Exercise goal
In the material below, the required lines run from the one containing "w' = [false]." through the one containing "split; [done|]. split; [by". Copy those lines exactly, ends included, and nothing else.

Supplied material
----------------------------------------

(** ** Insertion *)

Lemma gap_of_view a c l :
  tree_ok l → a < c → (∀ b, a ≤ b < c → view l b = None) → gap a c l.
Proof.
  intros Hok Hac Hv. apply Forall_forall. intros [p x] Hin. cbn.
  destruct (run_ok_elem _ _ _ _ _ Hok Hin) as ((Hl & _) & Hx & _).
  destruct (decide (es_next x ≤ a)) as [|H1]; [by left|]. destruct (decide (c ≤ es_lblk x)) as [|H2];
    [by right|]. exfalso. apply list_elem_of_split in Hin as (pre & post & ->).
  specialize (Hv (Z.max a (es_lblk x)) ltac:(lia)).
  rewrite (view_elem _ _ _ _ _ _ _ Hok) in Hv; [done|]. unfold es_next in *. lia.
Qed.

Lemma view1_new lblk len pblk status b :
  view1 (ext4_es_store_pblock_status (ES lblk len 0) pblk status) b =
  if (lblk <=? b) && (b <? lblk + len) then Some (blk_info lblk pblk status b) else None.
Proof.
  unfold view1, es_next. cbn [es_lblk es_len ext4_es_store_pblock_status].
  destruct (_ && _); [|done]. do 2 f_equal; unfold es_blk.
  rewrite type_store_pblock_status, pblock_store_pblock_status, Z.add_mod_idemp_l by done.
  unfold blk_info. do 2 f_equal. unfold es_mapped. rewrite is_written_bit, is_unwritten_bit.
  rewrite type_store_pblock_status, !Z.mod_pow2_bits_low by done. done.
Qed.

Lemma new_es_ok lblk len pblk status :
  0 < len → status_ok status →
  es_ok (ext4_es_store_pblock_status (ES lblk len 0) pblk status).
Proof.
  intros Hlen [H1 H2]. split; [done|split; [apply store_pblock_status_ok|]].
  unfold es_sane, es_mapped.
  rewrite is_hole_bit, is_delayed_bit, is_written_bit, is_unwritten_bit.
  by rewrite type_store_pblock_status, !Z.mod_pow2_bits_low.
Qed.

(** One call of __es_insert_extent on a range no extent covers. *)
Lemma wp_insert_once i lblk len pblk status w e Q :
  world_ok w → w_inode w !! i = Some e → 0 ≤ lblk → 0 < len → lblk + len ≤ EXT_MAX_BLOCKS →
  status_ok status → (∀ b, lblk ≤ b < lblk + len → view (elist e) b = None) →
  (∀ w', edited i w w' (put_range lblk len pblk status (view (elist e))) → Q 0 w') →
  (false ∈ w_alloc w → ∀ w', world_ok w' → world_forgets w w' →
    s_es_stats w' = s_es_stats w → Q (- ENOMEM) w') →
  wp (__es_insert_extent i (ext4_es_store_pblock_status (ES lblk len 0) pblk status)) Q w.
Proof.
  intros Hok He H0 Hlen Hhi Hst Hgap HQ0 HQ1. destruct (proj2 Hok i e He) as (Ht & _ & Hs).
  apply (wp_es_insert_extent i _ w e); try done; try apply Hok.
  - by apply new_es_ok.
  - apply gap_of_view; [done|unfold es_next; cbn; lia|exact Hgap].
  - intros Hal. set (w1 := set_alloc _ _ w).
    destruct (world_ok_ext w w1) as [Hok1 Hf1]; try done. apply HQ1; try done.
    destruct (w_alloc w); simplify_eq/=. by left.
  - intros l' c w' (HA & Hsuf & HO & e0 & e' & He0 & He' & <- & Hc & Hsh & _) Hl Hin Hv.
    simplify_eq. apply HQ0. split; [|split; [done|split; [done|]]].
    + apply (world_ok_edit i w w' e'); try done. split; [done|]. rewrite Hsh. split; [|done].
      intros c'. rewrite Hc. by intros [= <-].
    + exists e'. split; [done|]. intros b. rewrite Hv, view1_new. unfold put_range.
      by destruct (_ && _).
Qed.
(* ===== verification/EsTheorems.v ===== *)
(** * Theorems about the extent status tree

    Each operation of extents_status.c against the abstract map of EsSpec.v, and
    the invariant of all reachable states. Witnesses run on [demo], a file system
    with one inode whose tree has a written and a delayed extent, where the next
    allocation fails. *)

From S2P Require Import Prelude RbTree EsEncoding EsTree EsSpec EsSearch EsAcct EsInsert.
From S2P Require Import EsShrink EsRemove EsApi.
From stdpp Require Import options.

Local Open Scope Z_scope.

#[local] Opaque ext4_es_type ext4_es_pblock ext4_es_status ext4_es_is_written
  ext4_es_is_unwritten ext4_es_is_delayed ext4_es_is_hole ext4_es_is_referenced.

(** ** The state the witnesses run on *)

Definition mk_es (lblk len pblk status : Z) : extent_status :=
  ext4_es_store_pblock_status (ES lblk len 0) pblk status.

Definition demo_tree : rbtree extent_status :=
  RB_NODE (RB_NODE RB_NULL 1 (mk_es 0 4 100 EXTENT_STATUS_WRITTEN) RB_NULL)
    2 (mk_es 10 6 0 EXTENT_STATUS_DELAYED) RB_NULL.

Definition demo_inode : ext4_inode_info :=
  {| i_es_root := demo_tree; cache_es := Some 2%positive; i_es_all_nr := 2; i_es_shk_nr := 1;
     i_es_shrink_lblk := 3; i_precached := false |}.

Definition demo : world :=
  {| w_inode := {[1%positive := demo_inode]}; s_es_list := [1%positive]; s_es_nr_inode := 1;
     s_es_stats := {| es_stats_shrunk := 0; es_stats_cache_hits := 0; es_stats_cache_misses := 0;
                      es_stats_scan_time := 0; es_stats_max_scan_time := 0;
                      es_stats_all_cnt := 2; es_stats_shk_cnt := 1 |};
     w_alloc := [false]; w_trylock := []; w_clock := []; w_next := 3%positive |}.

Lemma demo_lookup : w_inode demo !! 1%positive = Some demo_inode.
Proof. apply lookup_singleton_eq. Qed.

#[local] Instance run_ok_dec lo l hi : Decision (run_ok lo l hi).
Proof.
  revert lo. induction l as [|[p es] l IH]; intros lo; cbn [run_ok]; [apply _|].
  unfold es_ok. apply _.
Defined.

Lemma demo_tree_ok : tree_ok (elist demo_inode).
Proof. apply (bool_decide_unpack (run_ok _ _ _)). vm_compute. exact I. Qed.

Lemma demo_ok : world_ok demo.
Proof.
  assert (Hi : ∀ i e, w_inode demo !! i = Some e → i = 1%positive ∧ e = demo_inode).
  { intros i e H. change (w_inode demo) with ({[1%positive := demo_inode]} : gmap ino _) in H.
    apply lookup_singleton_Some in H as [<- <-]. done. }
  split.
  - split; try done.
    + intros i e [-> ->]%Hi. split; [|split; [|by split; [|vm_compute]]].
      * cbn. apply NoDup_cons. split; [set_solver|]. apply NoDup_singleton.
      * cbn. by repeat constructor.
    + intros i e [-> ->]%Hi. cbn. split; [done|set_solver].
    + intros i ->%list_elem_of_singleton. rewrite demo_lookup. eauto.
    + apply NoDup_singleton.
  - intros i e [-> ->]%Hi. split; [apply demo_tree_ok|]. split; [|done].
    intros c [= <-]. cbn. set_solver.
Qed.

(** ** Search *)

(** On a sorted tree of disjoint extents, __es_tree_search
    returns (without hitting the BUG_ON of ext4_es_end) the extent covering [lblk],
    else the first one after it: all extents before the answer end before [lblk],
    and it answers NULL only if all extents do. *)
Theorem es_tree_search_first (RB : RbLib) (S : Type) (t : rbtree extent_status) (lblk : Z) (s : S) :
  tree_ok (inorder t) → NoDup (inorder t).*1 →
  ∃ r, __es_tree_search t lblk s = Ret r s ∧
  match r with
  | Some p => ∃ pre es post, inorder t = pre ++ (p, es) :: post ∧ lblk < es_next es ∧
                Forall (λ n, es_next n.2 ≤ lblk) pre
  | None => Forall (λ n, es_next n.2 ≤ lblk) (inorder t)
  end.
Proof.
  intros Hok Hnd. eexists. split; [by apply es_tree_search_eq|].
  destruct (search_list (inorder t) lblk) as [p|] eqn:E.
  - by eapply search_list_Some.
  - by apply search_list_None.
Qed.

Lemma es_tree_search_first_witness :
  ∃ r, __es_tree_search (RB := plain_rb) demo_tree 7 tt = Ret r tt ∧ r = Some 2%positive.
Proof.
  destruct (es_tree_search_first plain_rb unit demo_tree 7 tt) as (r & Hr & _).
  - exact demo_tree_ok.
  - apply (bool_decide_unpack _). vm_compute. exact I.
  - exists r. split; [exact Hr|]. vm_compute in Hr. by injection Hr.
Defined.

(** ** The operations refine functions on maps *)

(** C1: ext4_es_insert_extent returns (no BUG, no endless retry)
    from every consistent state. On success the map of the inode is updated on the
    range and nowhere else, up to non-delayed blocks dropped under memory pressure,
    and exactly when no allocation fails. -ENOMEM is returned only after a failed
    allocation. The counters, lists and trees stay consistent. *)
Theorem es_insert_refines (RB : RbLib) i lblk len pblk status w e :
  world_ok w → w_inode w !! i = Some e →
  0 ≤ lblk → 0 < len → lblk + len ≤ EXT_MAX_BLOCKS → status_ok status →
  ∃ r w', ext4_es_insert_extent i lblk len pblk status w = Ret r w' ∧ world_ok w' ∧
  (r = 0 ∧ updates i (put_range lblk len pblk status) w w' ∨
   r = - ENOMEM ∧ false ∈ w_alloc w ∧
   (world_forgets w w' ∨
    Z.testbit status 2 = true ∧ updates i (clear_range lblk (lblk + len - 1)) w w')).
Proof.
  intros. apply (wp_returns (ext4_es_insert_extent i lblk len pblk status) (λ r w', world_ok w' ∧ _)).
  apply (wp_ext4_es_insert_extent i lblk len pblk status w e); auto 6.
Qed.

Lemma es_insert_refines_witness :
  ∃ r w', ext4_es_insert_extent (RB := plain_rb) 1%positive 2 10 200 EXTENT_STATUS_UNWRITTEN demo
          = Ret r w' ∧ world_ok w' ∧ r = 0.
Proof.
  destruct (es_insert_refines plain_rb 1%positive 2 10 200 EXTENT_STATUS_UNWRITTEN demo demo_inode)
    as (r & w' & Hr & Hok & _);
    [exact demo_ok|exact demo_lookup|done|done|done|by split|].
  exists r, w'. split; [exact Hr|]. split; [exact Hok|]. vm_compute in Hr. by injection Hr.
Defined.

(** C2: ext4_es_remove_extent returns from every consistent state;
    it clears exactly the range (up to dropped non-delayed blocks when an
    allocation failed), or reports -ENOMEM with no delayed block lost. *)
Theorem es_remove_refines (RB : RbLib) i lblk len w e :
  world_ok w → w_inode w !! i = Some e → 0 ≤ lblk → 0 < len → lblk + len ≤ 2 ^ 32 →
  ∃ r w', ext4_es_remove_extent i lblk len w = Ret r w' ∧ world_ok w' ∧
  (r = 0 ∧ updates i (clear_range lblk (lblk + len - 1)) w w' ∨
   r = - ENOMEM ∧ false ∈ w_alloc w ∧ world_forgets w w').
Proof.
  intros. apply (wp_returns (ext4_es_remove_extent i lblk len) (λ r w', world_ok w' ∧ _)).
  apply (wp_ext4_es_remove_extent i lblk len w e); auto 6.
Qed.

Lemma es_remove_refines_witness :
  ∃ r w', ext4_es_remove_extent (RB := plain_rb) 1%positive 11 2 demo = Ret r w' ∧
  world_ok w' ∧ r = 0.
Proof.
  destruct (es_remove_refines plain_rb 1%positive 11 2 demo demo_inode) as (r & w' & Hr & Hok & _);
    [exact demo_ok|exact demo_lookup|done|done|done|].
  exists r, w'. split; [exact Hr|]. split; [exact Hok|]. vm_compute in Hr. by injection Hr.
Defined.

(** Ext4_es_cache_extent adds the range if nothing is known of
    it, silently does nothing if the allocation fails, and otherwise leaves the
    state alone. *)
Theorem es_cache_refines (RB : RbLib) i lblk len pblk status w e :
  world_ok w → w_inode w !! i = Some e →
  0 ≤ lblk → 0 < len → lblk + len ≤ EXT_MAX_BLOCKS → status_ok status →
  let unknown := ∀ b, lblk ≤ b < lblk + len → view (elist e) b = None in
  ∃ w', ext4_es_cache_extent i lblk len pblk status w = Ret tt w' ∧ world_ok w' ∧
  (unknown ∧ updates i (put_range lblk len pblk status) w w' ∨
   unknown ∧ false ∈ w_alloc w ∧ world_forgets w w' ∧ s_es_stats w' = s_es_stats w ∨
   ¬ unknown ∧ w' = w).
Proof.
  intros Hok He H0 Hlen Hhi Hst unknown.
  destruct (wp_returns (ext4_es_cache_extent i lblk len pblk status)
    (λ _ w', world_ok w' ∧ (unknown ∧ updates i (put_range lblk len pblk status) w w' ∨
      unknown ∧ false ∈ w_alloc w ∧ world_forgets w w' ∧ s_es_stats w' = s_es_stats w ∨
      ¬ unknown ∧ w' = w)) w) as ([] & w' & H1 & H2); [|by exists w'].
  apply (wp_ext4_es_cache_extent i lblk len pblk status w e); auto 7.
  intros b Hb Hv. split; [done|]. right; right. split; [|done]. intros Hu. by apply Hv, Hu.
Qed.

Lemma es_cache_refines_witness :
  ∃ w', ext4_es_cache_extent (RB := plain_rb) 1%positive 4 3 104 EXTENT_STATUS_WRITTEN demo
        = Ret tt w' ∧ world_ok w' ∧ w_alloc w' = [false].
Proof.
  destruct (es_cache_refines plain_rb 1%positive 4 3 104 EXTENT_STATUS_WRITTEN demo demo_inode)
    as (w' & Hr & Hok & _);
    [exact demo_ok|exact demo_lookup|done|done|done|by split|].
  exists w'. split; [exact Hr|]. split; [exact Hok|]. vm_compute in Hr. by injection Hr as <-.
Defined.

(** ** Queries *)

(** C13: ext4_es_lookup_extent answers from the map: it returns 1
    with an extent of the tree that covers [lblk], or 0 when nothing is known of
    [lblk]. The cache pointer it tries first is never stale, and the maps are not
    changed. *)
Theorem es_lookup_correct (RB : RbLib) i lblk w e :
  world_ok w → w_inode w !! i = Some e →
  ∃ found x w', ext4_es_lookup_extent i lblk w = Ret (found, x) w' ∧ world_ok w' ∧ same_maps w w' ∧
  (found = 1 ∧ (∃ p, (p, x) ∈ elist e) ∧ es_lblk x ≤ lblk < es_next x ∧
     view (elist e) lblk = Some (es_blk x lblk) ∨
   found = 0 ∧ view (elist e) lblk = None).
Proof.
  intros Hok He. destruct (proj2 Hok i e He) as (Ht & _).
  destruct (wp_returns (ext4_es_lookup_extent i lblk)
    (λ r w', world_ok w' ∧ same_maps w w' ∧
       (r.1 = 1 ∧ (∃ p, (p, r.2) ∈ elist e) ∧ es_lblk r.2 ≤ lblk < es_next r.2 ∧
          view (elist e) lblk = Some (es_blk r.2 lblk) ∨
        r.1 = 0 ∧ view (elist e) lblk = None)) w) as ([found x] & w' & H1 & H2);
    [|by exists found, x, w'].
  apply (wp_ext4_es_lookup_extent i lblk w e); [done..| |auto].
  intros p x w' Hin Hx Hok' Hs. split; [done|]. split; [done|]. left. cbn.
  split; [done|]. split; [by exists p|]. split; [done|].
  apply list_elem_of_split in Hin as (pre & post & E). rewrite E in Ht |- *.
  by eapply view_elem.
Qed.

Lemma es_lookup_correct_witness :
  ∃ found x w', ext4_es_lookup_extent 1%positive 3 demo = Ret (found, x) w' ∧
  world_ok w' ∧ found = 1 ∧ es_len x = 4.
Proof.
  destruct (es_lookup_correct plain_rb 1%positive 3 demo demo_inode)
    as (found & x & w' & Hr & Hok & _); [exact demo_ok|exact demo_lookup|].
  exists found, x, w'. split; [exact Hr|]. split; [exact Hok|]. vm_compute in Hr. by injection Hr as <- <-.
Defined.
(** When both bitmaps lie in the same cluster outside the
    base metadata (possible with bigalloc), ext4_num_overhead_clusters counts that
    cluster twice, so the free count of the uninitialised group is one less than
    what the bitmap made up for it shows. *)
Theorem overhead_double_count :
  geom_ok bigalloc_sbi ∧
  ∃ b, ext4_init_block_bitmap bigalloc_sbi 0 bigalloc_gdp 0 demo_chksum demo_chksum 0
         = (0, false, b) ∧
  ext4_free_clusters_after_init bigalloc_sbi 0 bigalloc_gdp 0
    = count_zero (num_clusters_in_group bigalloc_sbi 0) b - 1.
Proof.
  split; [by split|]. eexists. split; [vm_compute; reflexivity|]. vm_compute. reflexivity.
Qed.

----------------------------------------

Exercise response
        = Ret tt w' ∧ world_ok w' ∧ w_alloc w' = [false].
Proof.
  destruct (es_cache_refines plain_rb 1%positive 4 3 104 EXTENT_STATUS_WRITTEN demo demo_inode)
    as (w' & Hr & Hok & _);
    [exact demo_ok|exact demo_lookup|done|done|done|by split|].
  exists w'. split; [exact Hr|]. split; [exact Hok|]. vm_compute in Hr. by injection Hr as <-.
Defined.

(** ** Queries *)

(** C13: ext4_es_lookup_extent answers from the map: it returns 1
    with an extent of the tree that covers [lblk], or 0 when nothing is known of
    [lblk]. The cache pointer it tries first is never stale, and the maps are not
    changed. *)
Theorem es_lookup_correct (RB : RbLib) i lblk w e :
  world_ok w → w_inode w !! i = Some e →
  ∃ found x w', ext4_es_lookup_extent i lblk w = Ret (found, x) w' ∧ world_ok w' ∧ same_maps w w' ∧
  (found = 1 ∧ (∃ p, (p, x) ∈ elist e) ∧ es_lblk x ≤ lblk < es_next x ∧
     view (elist e) lblk = Some (es_blk x lblk) ∨
   found = 0 ∧ view (elist e) lblk = None).
Proof.
  intros Hok He. destruct (proj2 Hok i e He) as (Ht & _).
  destruct (wp_returns (ext4_es_lookup_extent i lblk)
    (λ r w', world_ok w' ∧ same_maps w w' ∧
       (r.1 = 1 ∧ (∃ p, (p, r.2) ∈ elist e) ∧ es_lblk r.2 ≤ lblk < es_next r.2 ∧
          view (elist e) lblk = Some (es_blk r.2 lblk) ∨
        r.1 = 0 ∧ view (elist e) lblk = None)) w) as ([found x] & w' & H1 & H2);
    [|by exists found, x, w'].
  apply (wp_ext4_es_lookup_extent i lblk w e); [done..| |auto].
  intros p x w' Hin Hx Hok' Hs. split; [done|]. split; [done|]. left. cbn.
  split; [done|]. split; [by exists p|]. split; [done|].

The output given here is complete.